In response to my first article  about little generators, specifically the little $100 ChiCom Special, Mike Hendrix asked the following
When I plugged my motorhome in to it I notice that my circuit tester says the Neutral & hot wires are crossed.
Do you think I should disassemble and switch the connections on the output plug?
The outlet tester being a little gadget that you plug into an outlet and that indicates correct wiring on a series of 3 or more neon lights or LEDs. Normally Mike’s concern is serious, as it could lead to shocks and will often make GFIs trip on apparent neutral faults.
With a generator, things are a little different. There are two leads coming out of a generator. Either one can be designated as hot and the other neutral, the neutral being connected to earth ground, or they can be allowed to float.
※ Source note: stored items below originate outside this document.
(* ===== verification/BootstrapBoundary.v ===== *)
(** * The bootstrap boundary (bootstrap_boundary.py)

    The signed document that lets the host install the inert runner material:
    two collected observations, of Windows and of the distribution, and the
    public manifest of what is installed, each bound by its digest. *)

From stdpp Require Import sorting.
From S2P Require Import Prelude Datetime PyValue PyText Json Digest Jcs Signatures Allocation CanaryBoundary HostSecurity RunnerBoundary.
#[local] Open Scope Z_scope.

Definition BOOTSTRAP_ATTESTATION_DOMAIN : string := "self-hosted-ci/wsl-jit-bootstrap-boundary/v1".
Definition EXPECTED_DISTRO : string := "Ubuntu-24.04-CI".
Definition EXPECTED_BASE_PATH : string := "C:\ProgramData\self-hosted-ci\wsl".
Definition EXPECTED_SOFTWARE : dict :=
  [("incus", VDict [("version", VStr "6.0.0-1ubuntu0.3")]);
   ("garm", VDict [("version", VStr "0.2.1");
                   ("artifact_sha256", VStr "11176acb8a725f914b9b947891b4837d374fb616195562cc0ad45a7be8b6c746");
                   ("binary_sha256", VStr "b04fda186bfa0c98a902a3bb7525987217565681ec33b553921945dbb574b87e")]);
   ("garm-cli", VDict [("version", VStr "0.2.1");
                       ("artifact_sha256", VStr "983fa54557f3f5ce3aa1eeb2387499f5f823d14512a0559ba888667bc3b3e88e");
                       ("binary_sha256", VStr "a973c9061cf7962b4f90c8220ed6f6cc8abeeed20780ea8b9e31ce6dfc99bd9b")]);
   ("garm-provider-incus", VDict [("version", VStr "0.1.5");
                                  ("artifact_sha256", VStr "1489b5f9b3f01528e338c604c13dabe8321ed6f1bc6de77c7344119d7731c43f");
                                  ("binary_sha256", VStr "0fe2c592cece494ad5fc6a6fe05ef2e621fb5d47fb03cc472c2b1d6739428891")])].
Definition AUTHORIZATION : dict :=
  [("operation", VStr "provision-wsl-jit-contract"); ("mode", VStr "inert-only"); ("activation_authorized", VBool false);
   ("github_contact_authorized", VBool false); ("runtime_ready_authorized", VBool false); ("runner_registration_authorized", VBool false)].
Definition WINDOWS_TOP_LEVEL : list string :=
  ["schema"; "schema_version"; "observed_at"; "collector_identity_sid"; "expected"; "observations"; "checks"; "contract_satisfied";
   "side_effects"].
Definition WSL_TOP_LEVEL : list string :=
  ["schema_version"; "collector"; "observed_at"; "expected_distro"; "collection_status"; "observations"; "probe_errors"].
Definition MAX_OBSERVATION_AGE_SECONDS : Z := 900.
Definition MAX_OBSERVATION_SKEW_SECONDS : Z := 120.
Definition MAX_FUTURE_SKEW_SECONDS : Z := 30.
Definition BOOTSTRAP_TTL_SECONDS : Z := 600.
Definition PUBLIC_MANIFEST_ARTIFACT_COUNT : nat := 100.
Definition PUBLIC_MANIFEST_MAPPING_DIGEST : string := "3ecc3ac15be2f066c21abdb77ed986d21855eeadceee89bf8880db5fb3979fc1".

Record BootstrapBoundaryDecision := { bd_authorized : bool; bd_blockers : list string }.
Definition boot_refuse {A} (msg : string) : result A := throw BootstrapBoundaryError msg.
Definition boot_refuse_if (b : bool) (msg : string) : result unit := check b BootstrapBoundaryError msg.

(** ** Shapes *)

(** [S-1-[0-9]+(?:-[0-9]+)+]: numbers after the prefix, two at least. *)
Fixpoint split_on (c : ascii) (s : string) : list string :=
  match s with
  | EmptyString => [""]
  | String a s => if Ascii.eqb a c then "" :: split_on c s
                  else match split_on c s with p :: ps => String a p :: ps | [] => [String a ""] end
  end.
Definition is_sid (s : string) : bool :=
  match strip_prefix "S-1-" s with
  | Some rest => let numbers := split_on "-" rest in (2 <=? length numbers)%nat && forallb (match_some is_digit) numbers
  | None => false
  end.
(** [\{[0-9a-fA-F]{8}(?:-[0-9a-fA-F]{4}){3}-[0-9a-fA-F]{12}\}] *)
Definition is_hex (c : ascii) : bool := is_lower_hex c || in_range "A" "F" c.
Definition is_guid (s : string) : bool :=
  match s with
  | String open rest =>
      Ascii.eqb open "{" &&
      match split_on "-" rest with
      | [a; b; c; d; e] =>
          match_exactly 8 is_hex a && match_exactly 4 is_hex b && match_exactly 4 is_hex c && match_exactly 4 is_hex d &&
          (String.length e =? 13)%nat && all_chars is_hex (String.substring 0 12 e) && bool_decide (String.substring 12 1 e = "}")
      | _ => false
      end
  | EmptyString => false
  end.
Example guid_shape : is_guid "{01234567-89AB-cdef-0123-456789abcdef}" = true ∧ is_guid "{01234567-89AB-cdef-0123-456789abcdeff" = false.
Proof. by vm_compute. Qed.

(** [_mapping], and [get] of what it returns. *)
Definition _mapping (v : pyval) : option dict := match v with VDict d => Some d | _ => None end.
Definition of_mapping (k : string) (o : option dict) : pyval := match o with Some d => dget k d | None => VNone end.
(** [o is not None and set(o) == fields] *)
Definition has_fields (fields : list string) (o : option dict) : bool :=
  match o with Some d => same_set (dkeys d) fields | None => false end.
(** [value.get(k) == v] for each of the pairs, and the value itself equal. *)
Definition has_pairs (d : dict) (o : option dict) : bool := forallb (λ kv, py_eq (of_mapping kv.1 o) kv.2) d.
Definition equals (d : dict) (o : option dict) : bool := match o with Some e => py_eq (VDict e) (VDict d) | None => false end.
Definition _exact_false_map (keys : list string) (d : dict) : bool :=
  same_set (dkeys d) keys && forallb (λ k, is_false (dget k d)) keys.

(** [any(...)], which stops at the first that holds, and [a or b]. *)
Fixpoint any_of {A} (f : A → result bool) (l : list A) : result bool :=
  match l with [] => Ok false | x :: l => b ← f x; if (b : bool) then Ok true else any_of f l end.
Definition or_else (a : bool) (b : result bool) : result bool := if a then Ok true else b.
(** The same values, as sets. *)
Definition same_values (a b : list pyval) : bool :=
  forallb (λ x, existsb (py_eq x) b) a && forallb (λ y, existsb (py_eq y) a) b.

(** ** The clock *)

(** [_now] *)
Definition boot_now (value : datetime) : result Z :=
  match value with Naive _ => boot_refuse "bootstrap clock must be timezone-aware" | Aware _ t => Ok t end.
(** [_timestamp] *)
Definition boot_timestamp (value : pyval) (field : string) : result Z :=
  match value with
  | VStr s =>
      parsed ← rewrap (λ c, bool_decide (c = ValueError)) BootstrapBoundaryError (field +:+ " is invalid")
                 (fromisoformat (match chop_z s with Some body => body +:+ "+00:00" | None => s end));
      boot_refuse_if (negb (is_utc parsed)) (field +:+ " must be UTC");;
      Ok (instant parsed)
  | _ => boot_refuse (field +:+ " must be canonical UTC")
  end.
(** [_format_timestamp] *)
Definition format_timestamp (t : Z) : string := str_replace "+00:00" "Z" (isoformat t).

Definition age_blockers (name : string) (now observed : Z) : list string :=
  let age := now - observed in
  if age <? - seconds MAX_FUTURE_SKEW_SECONDS then [name +:+ "-observation-from-future"]
  else block_if (seconds MAX_OBSERVATION_AGE_SECONDS <? age) (name +:+ "-observation-stale").
(** [except BootstrapBoundaryError as exc: return (str(exc),)] *)
Definition is_boot_error (c : exn_class) : bool := bool_decide (c = BootstrapBoundaryError).
Definition observation_time_blockers (windows wsl : dict) (now : Z) : result (list string) :=
  match
    windows_at ← boot_timestamp (dget "observed_at" windows) "windows observed_at";
    wsl_at ← boot_timestamp (dget "observed_at" wsl) "wsl observed_at";
    Ok (windows_at, wsl_at)
  with
  | Ok (windows_at, wsl_at) =>
      Ok (age_blockers "windows" now windows_at ++ age_blockers "wsl" now wsl_at
          ++ block_if (seconds MAX_OBSERVATION_SKEW_SECONDS <? Z.abs (windows_at - wsl_at)) "observation-pair-skew")
  | Raise e => if is_boot_error (exn_cls e) then Ok [exn_msg e] else Raise e
  end.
In the case of floating leads, neither lead is hot nor neutral because those terms are ground-referenced.
Between the time I posted the last article and this one, I had a friend pick up the last two $99 specials that the Chattanooga Northern Tool store had in stock. I figured that I could sell my old ones for more than I paid for the new ones when the power goes out up here. Turns out that I was a visionary :-) I sold my red one to some camper/rafters who had not come prepared for dry or primitive camping. They had a heater (yep, more than 1000 watts) but no generator, thinking they could pitch a tent in the RV park and plug in. The park is closed this time of year and besides, they don’t rent short term like that. I fixed them right up for a mere $120.
So I have a couple of brandy new generators on my hands, though probably not for long. I decided to open one up and see what was under the hood and answer Mike’s question at the same time. I was very pleased to discover that they’ve made several improvements in the unit over the ones that I bought a couple of years ago. Most significantly, they’ve fixed the choke problem.
First to Mike’s question. This is the back side of the front panel of the generator. Several items are identified including the voltage regulator capacitor, the outlet and the two leads coming from the generator. If you look closely at the outlet, you’ll see that neither of the other wires are connected to the green ground wire. The output is floating. This is further confirmed by the megger, the display of which is visible in the lower left. It is saying that the resistance between the output (red clip) and ground is >1.999 Gigaohm at 500 volts. Damn fine insulation, rarely seen in rotating machinery.
So Mike, the answer is NO, you don’t need to rewire anything. If you don’t like a floating system, you could select one wire, say, the one that connects to the wide slot on the outlet (red wire in this photo) and tie it to the green wire to make a neutral. I personally would not. This increases the shock potential over a purely floating system. See my comments on the first article for more details.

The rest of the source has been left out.